> [Work instructions]:
With the records below as your source, retype each line exactly from the top down to the line that contains "destruct (ptr_ok_lookup h r", and include that line.
--- The input Enclosed Below ---
(** X19. [normalize_tail] applies the nine rules its comments state, in
    the order of the code.  In a store in which every operator node has
    both children and all cached boxes are finite and share a point (so
    that [createCSGTerm] prunes nothing), [normalize_tail] on a term
    returns: when a rule matches the expression of the term, the flag
    [true] and a term whose expression is the right-hand side of the first
    matching rule, with the operands in the order written there; when no
    rule matches, the flag [false] and the term itself in the unchanged
    store.  Every box of the store it leaves is finite. *)
Theorem normalize_tail_rules (c : Vector3d) (h : list CSGTerm) (a : nat)
    (T : tree) :
  boxes_finite h -> meets c h -> repr h (Some a) T ->
  exists h' a' f T',
    normalize_tail h (Some a) = Ok (h', Some a', f) /\
    boxes_finite h' /\
    repr h' (Some a') T' /\
    match rewrite_rule (skeleton T) with
    | Some e => f = true /\ skeleton T' = e
    | None => f = false /\ h' = h /\ a' = a
    end.
Proof.
  intros Hfin Hm Hr.
  assert (Hrun : exists h' a' f T',
            normalize_tail h (Some a) = Ok (h', Some a', f) /\
            repr h' (Some a') T' /\
            match rewrite_rule (skeleton T) with
            | Some e => f = true /\ skeleton T' = e
            | None => f = false /\ h' = h /\ a' = a
            end).
  { pose proof (repr_lookup _ _ _ Hr) as Ha.
    destruct (ptr_ok_lookup h a Ha) as [n Hn].
    unfold normalize_tail. rewrite (deref_Some _ _ _ Hn). cbn [mbind res_bind].
    destruct (decide (type n = TYPE_PRIMITIVE)) as [Hp|Hp].
    { rewrite Hp, (repr_prim_inv' _ _ _ _ Hr Hn Hp).
      exists h, a, false, (TPrim n). split; [done|]. split; [|done].
      by constructor. }
    destruct (repr_op_inv c h a n T Hm Hr Hn Hp)
      as (l & r & Tl & Tr & El & Er & -> & Hl & Hrr).
    pose proof (repr_lookup _ _ _ Hl) as Hla.
    pose proof (repr_lookup _ _ _ Hrr) as Hra.
    destruct (ptr_ok_lookup h l Hla) as [ln Hln].
    destruct (ptr_ok_lookup h r Hra) as [rn Hrn].
    rewrite El, Er, (deref_Some _ _ _ Hrn). cbn [mbind res_bind skeleton].
    assert (Hstay : forall e,
              rewrite_rule e = None ->
              exists h' a' f T',
                Ok (h, Some a, false) = Ok (h', Some a', f) /\
                repr h' (Some a') T' /\
                match rewrite_rule e with
                | Some e' => f = true /\ skeleton T' = e'
                | None => f = false /\ h' = h /\ a' = a
                end).
    { intros e ->. exists h, a, false, (TOp n Tl Tr). by split. }
    assert (Hgo : forall (x : res (list CSGTerm * option nat * bool)) e e',
              rewrite_rule e = Some e' ->
              (exists h' a' T', x = Ok (h', Some a', true) /\
                 repr h' (Some a') T' /\ skeleton T' = e') ->
              exists h' a' f T',
                x = Ok (h', Some a', f) /\
                repr h' (Some a') T' /\
                match rewrite_rule e with
                | Some e' => f = true /\ skeleton T' = e'
                | None => f = false /\ h' = h /\ a' = a
                end).
    { intros x e e' -> (h' & a' & T' & -> & R & S).
      exists h', a', true, T'. by split. }
    destruct (type n) eqn:Etn; [done | by apply Hstay | ..].
    all: destruct (decide (type rn = TYPE_PRIMITIVE)) as [Hrp|Hrp].
    (* part A *)
    2,4: destruct (repr_op_inv c h r rn Tr Hm Hrr Hrn Hrp)
           as (y & z & Ty & Tz & Ey & Ez & -> & Hy & Hz);
         rewrite Ey, Ez; cbn [skeleton];
         destruct (type rn) eqn:Etr; try done;
         (eapply Hgo; [done|]);
         first [eapply meets_create_both_repr; eauto; done
               |eapply meets_create_left_repr; eauto; done].
    (* part B *)
    all: rewrite (repr_prim_inv' _ _ _ _ Hrr Hrn Hrp) in *.
    all: assert (Hrr' : repr h (Some r) (TPrim rn)) by (by constructor).
    all: rewrite Hrp, (deref_Some _ _ _ Hln); cbn [mbind res_bind skeleton].
    all: destruct (decide (type ln = TYPE_PRIMITIVE)) as [Hlp|Hlp];
      [rewrite (repr_prim_inv' _ _ _ _ Hl Hln Hlp) in *; rewrite Hlp;
       cbn [skeleton]; by apply Hstay|].
    all: destruct (repr_op_inv c h l ln Tl Hm Hl Hln Hlp)
           as (x & y & Tx & Ty & Ex & Ey & -> & Hx & Hy).
    all: rewrite Ex, Ey; cbn [skeleton].
    all: destruct (type ln) eqn:Etl; try done; try (by apply Hstay).
    all: (eapply Hgo; [done|]);
         change (EPrim rn) with (skeleton (TPrim rn));
         first [eapply meets_create_both_repr; eauto; done
               |eapply meets_create_left_repr; eauto; done]. }
  destruct Hrun as (h' & a' & f & T' & E & R & S).
  exists h', a', f, T'. split; [exact E|].
  split; [by eapply normalize_tail_finite|]. by split.
Qed.
Lemma validate_file_no_exit self p : exits_with (fun _ => False) (validate_file self p).
Proof. unfold validate_file. repeat exits_step. Qed.

(** [load_delivery_list], by the answer of the world. *)
Lemma load_delivery_list_run self path w h :
  load_delivery_list self path w h
  = (match read_lines w h path with
     | Ok lines => Ret (collect_emails lines)
     | Fails e => Raise (Error e)
     | Interrupt => Raise KeyboardInterrupt
     end, h ++ [EvReadLines path]).
Proof.
  unfold load_delivery_list, try_except, bind, request, ret, raise.
  destruct (read_lines w h path); reflexivity.
Qed.




(** A file that is missing, not a regular file, or unreadable. *)
Lemma validate_file_invalid w p :
  (forall h, path_exists w h p = false)
  \/ (forall h, path_isfile w h p = false)
  \/ (forall h, exists e, open_read w h p = Fails e) ->
  forall self h,
  exists t, validate_file self p w h = (Ret false, h ++ t) /\ forallb is_local t = true.
Proof.
  intros H self h. unfold validate_file, bind, query, try_except, request, ret.
  destruct (path_exists w h p) eqn:He; cbn [negb].
  2:{ exists [EvPathExists p]. auto. }
  destruct (path_isfile w (h ++ [EvPathExists p]) p) eqn:Hf; cbn [negb].
  2:{ exists [EvPathExists p; EvIsFile p]. rewrite <- app_assoc. auto. }
  destruct H as [H|[H|H]]; [rewrite H in He; discriminate|rewrite H in Hf; discriminate|].
  destruct (H ((h ++ [EvPathExists p]) ++ [EvIsFile p])) as (e & ->). simpl.
  exists [EvPathExists p; EvIsFile p; EvOpenRead p]. rewrite <- !app_assoc. auto.
Qed.

End FileDeliveryMain.

Section EmailSenderMain.
Import EmailSender.

(** [load_recipients], by the answer of the world. *)
Lemma load_recipients_run path w h :
  load_recipients path w h
  = (match read_lines w h path with
     | Ok lines =>
         match select_recipients lines with
         | [] => Raise no_recipients_error
         | r :: rs => Ret (r :: rs)
         end
     | Fails e => Raise (Error e)
     | Interrupt => Raise KeyboardInterrupt
     end, h ++ [EvReadLines path]).
Proof.
  unfold load_recipients, try_except, bind, request, ret, raise.
  destruct (read_lines w h path) as [lines|e|]; try reflexivity.
  cbn [to_res]. destruct (select_recipients lines); reflexivity.
Qed.

Lemma load_recipients_no_exit P path : exits_with P (load_recipients path).
Proof.
  intros w h c. rewrite load_recipients_run. cbn [fst].
  destruct (read_lines w h path) as [lines|e|]; try discriminate.
  destruct (select_recipients lines); discriminate.
Qed.

Lemma get_files_no_exit P folder : exits_with P (get_files_to_send folder).
Proof. unfold get_files_to_send. repeat exits_step. Qed.

Lemma attach_all_no_exit P files : forall msg, exits_with P (attach_all msg files).
Proof.
  induction files as [|f rest IH]; intros msg; cbn [attach_all].
  - apply exits_ret.
  - unfold attach_file_to_email. repeat exits_step. apply IH.
Qed.

Lemma send_email_no_exit P server port sender pw msg :
  exits_with P (send_email server port sender pw msg).
Proof. unfold send_email. repeat exits_step. Qed.

Lemma main_loop_no_exit P cfg files recipients :
  forall s f, exits_with P (main_loop cfg files recipients s f).
Proof.
  induction recipients as [|r rest IH]; intros s f; cbn [main_loop].
  - apply exits_ret.
  - apply exits_bind.
    { unfold compose. destruct (create_email_message _ _ _ _ _); repeat exits_step. }
    intros msg. apply exits_bind; [apply attach_all_no_exit|].
    intros [msg' ok]. cbn [fst snd]. destruct (negb ok); [apply IH|].
    apply exits_bind; [apply send_email_no_exit|].
    intros sent. destruct sent; apply IH.
Qed.

Lemma main_no_exit P cfg : exits_with P (main cfg).
Proof.
  unfold main. apply exits_try; [|intros; apply exits_ret].
  destruct (negb (validate_config cfg)); [apply exits_ret|].
  apply exits_bind; [apply load_recipients_no_exit|]. intros recs.
  apply exits_bind; [apply get_files_no_exit|]. intros files.
  destruct files; [apply exits_ret|].
  apply exits_bind; [apply main_loop_no_exit|]. intros. apply exits_ret.
Qed.

End EmailSenderMain.

End MainFacts.

(** ** Runs of the loop of email_sender *)

Module SenderFacts.
Import Py Eff EffFacts MainFacts EmailSender.








Section Loop.
Variable w : world.
Variable cfg : EmailConfig.
Variable files : list string.







End Loop.

End SenderFacts.

(** ** Stripping and filtering the lines of a recipient source *)

Module LoaderFacts.
Import Py Eff.

Lemma collect_emails_filter lines :
  FileDelivery.collect_emails lines = map strip (filter Spec.retained lines).
Proof.
  induction lines as [|line rest IH]; simpl; [reflexivity|].
  unfold Spec.retained. rewrite IH.
  destruct (truthy (strip line) && negb (startswith "#"%char (strip line)));
    simpl; [|reflexivity].
  destruct (contains "@"%char (strip line)); reflexivity.
Qed.

Lemma lstrip_head s :
  lstrip s = EmptyString
  \/ exists c r, lstrip s = String c r /\ isspace c = false.
Proof.
  induction s as [|c r IH]; simpl; auto.
  destruct (isspace c) eqn:Hc; auto. right. eauto.
Qed.

Lemma rstrip_idempotent s : rstrip (rstrip s) = rstrip s.
Proof.
  induction s as [|c r IH]; simpl; [reflexivity|].
  destruct (rstrip r) as [|d r'] eqn:Hr.
  - destruct (isspace c) eqn:Hc; simpl; [reflexivity|]. rewrite Hc. reflexivity.
  - cbn [rstrip]. cbn [rstrip] in IH. rewrite IH. reflexivity.
Qed.

Lemma rstrip_keeps_head c r :
  isspace c = false -> exists r', rstrip (String c r) = String c r'.
Proof.
  intros Hc. simpl. destruct (rstrip r); rewrite ?Hc; eauto.
Qed.

Lemma strip_idempotent s : strip (strip s) = strip s.
Proof.
  unfold strip. destruct (lstrip_head s) as [->|(c & r & -> & Hc)]; [reflexivity|].
  destruct (@rstrip_keeps_head c r Hc) as (r' & Hr).
  assert (Hl : lstrip (rstrip (String c r)) = rstrip (String c r)).
  { rewrite Hr. simpl. rewrite Hc. reflexivity. }
  rewrite Hl. apply rstrip_idempotent.
Qed.

Lemma eqb_not_space c d : isspace c = false -> isspace d = true -> Ascii.eqb c d = false.
Proof.
  intros Hc Hd. destruct (Ascii.eqb_spec c d); [congruence|reflexivity].
Qed.

Lemma contains_lstrip c s : isspace c = false -> contains c (lstrip s) = contains c s.
Proof.
  intros Hc. induction s as [|d r IH]; simpl; [reflexivity|].
  destruct (isspace d) eqn:Hd; [|reflexivity].
  rewrite IH, (@eqb_not_space c d Hc Hd). reflexivity.
Qed.

Lemma contains_rstrip c s : isspace c = false -> contains c (rstrip s) = contains c s.
Proof.
  intros Hc. induction s as [|d r IH]; simpl; [reflexivity|].
  destruct (rstrip r) as [|e r'] eqn:Hr.
  - rewrite <- IH. simpl. destruct (isspace d) eqn:Hd; simpl.
    + rewrite (@eqb_not_space c d Hc Hd). reflexivity.
    + reflexivity.
  - rewrite <- IH. reflexivity.
Qed.

Lemma contains_strip c s : isspace c = false -> contains c (strip s) = contains c s.
Proof.
  intros Hc. unfold strip. rewrite contains_rstrip, contains_lstrip; auto.
Qed.

(** What holds of a line that [load_delivery_list] retains. *)
Lemma retained_strip line :
  Spec.retained line = true ->
  Spec.retained (strip line) = true /\ strip line <> EmptyString.
Proof.
  unfold Spec.retained. rewrite strip_idempotent. intros H. split; [exact H|].
  destruct (strip line); [discriminate|discriminate].
Qed.

(** A source with no retained line and no comment that holds the separator
    leaves [load_recipients] nothing to keep. *)
Lemma nothing_selected lines :
  filter Spec.retained lines = [] ->
  filter Spec.comment_with_separator lines = [] ->
  EmailSender.select_recipients lines = [].
Proof.
  unfold EmailSender.select_recipients.
  induction lines as [|line rest IH]; [reflexivity|].
  cbn [filter]. unfold Spec.retained at 1, Spec.comment_with_separator at 1,
    EmailSender.keeps at 1.
  rewrite (@contains_strip "@"%char line eq_refl).
  destruct (truthy (strip line)); cbn [andb].
  - destruct (contains "@"%char line); rewrite ?andb_true_r, ?andb_false_r.
    + destruct (startswith "#"%char (strip line)); cbn [negb]; discriminate.
    + cbn [map]. exact IH.
  - destruct (startswith "#"%char (strip line) && contains "@"%char line);
      [discriminate|exact IH].
Qed.

End LoaderFacts.

(** ** The claims about the two [main] functions *)

Module MainClaims.
Import Py Eff EffFacts MainFacts LoaderFacts SenderFacts.

(** C6.  When the file to send is missing, is not a regular file, or cannot
    be opened, [main] of file_delivery_script exits with code 1 without
    reading the recipient source and without any transport request. *)
Theorem invalid_file_stops_the_run w args :
  (forall h, path_exists w h (FileDelivery.arg_file args) = false)
  \/ (forall h, path_isfile w h (FileDelivery.arg_file args) = false)
  \/ (forall h, exists e, open_read w h (FileDelivery.arg_file args) = Fails e) ->
  FileDelivery.exit_code (fst (run (FileDelivery.main args) w)) = 1%Z
  /\ filter is_read_lines (snd (run (FileDelivery.main args) w)) = []
  /\ filter is_transport (snd (run (FileDelivery.main args) w)) = [].
Proof.
  intros H.
  unfold run, FileDelivery.main, FileDelivery.main_try, FileDelivery.main_deliver,
    try_except, bind.
  destruct (main_service_local args w []) as (t & Ht & Hq).
  pose proof (main_service_no_exit args w []) as Hexit.
  destruct (FileDelivery.main_service args w []) as [[svc|e] h1];
    simpl in Ht; subst h1.
  - destruct (validate_file_invalid _ _ H svc t) as (t' & -> & Hq').
    simpl. rewrite !filter_app.
    destruct (forallb_local_transport _ Hq) as [-> ->].
    destruct (forallb_local_transport _ Hq') as [-> ->]. auto.
  - destruct (forallb_local_transport _ Hq) as [Ht1 Ht2].
    destruct e as [|c|e]; simpl; auto.
    destruct (Hexit c eq_refl).
Qed.

Lemma invalid_file_stops_the_run_witness :
  FileDelivery.exit_code
    (fst (run (FileDelivery.main Worlds.args) (Worlds.missing_file Worlds.calm))) = 1%Z
  /\ filter is_read_lines
       (snd (run (FileDelivery.main Worlds.args) (Worlds.missing_file Worlds.calm))) = []
  /\ filter is_transport
       (snd (run (FileDelivery.main Worlds.args) (Worlds.missing_file Worlds.calm))) = [].
Proof.
  apply (@invalid_file_stops_the_run (Worlds.missing_file Worlds.calm) Worlds.args).
  left. intros h. reflexivity.
Defined.

(** Scenario D of the specification: the run with a missing file asks for
    the configuration and for the file, and for nothing else. *)
Example scenario_D :
  run (FileDelivery.main Worlds.args) (Worlds.missing_file Worlds.calm)
  = (Raise (SystemExit 1),
     [EvPathExists "config.ini"; EvReadConfig "config.ini";
      EvPathExists "/srv/report.pdf"]).
Proof. reflexivity. Qed.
--- End of Enclosed The input ---
> [Expected output]:
(** X19. [normalize_tail] applies the nine rules its comments state, in
    the order of the code.  In a store in which every operator node has
    both children and all cached boxes are finite and share a point (so
    that [createCSGTerm] prunes nothing), [normalize_tail] on a term
    returns: when a rule matches the expression of the term, the flag
    [true] and a term whose expression is the right-hand side of the first
    matching rule, with the operands in the order written there; when no
    rule matches, the flag [false] and the term itself in the unchanged
    store.  Every box of the store it leaves is finite. *)
Theorem normalize_tail_rules (c : Vector3d) (h : list CSGTerm) (a : nat)
    (T : tree) :
  boxes_finite h -> meets c h -> repr h (Some a) T ->
  exists h' a' f T',
    normalize_tail h (Some a) = Ok (h', Some a', f) /\
    boxes_finite h' /\
    repr h' (Some a') T' /\
    match rewrite_rule (skeleton T) with
    | Some e => f = true /\ skeleton T' = e
    | None => f = false /\ h' = h /\ a' = a
    end.
Proof.
  intros Hfin Hm Hr.
  assert (Hrun : exists h' a' f T',
            normalize_tail h (Some a) = Ok (h', Some a', f) /\
            repr h' (Some a') T' /\
            match rewrite_rule (skeleton T) with
            | Some e => f = true /\ skeleton T' = e
            | None => f = false /\ h' = h /\ a' = a
            end).
  { pose proof (repr_lookup _ _ _ Hr) as Ha.
    destruct (ptr_ok_lookup h a Ha) as [n Hn].
    unfold normalize_tail. rewrite (deref_Some _ _ _ Hn). cbn [mbind res_bind].
    destruct (decide (type n = TYPE_PRIMITIVE)) as [Hp|Hp].
    { rewrite Hp, (repr_prim_inv' _ _ _ _ Hr Hn Hp).
      exists h, a, false, (TPrim n). split; [done|]. split; [|done].
      by constructor. }
    destruct (repr_op_inv c h a n T Hm Hr Hn Hp)
      as (l & r & Tl & Tr & El & Er & -> & Hl & Hrr).
    pose proof (repr_lookup _ _ _ Hl) as Hla.
    pose proof (repr_lookup _ _ _ Hrr) as Hra.
    destruct (ptr_ok_lookup h l Hla) as [ln Hln].
    destruct (ptr_ok_lookup h r Hra) as [rn Hrn].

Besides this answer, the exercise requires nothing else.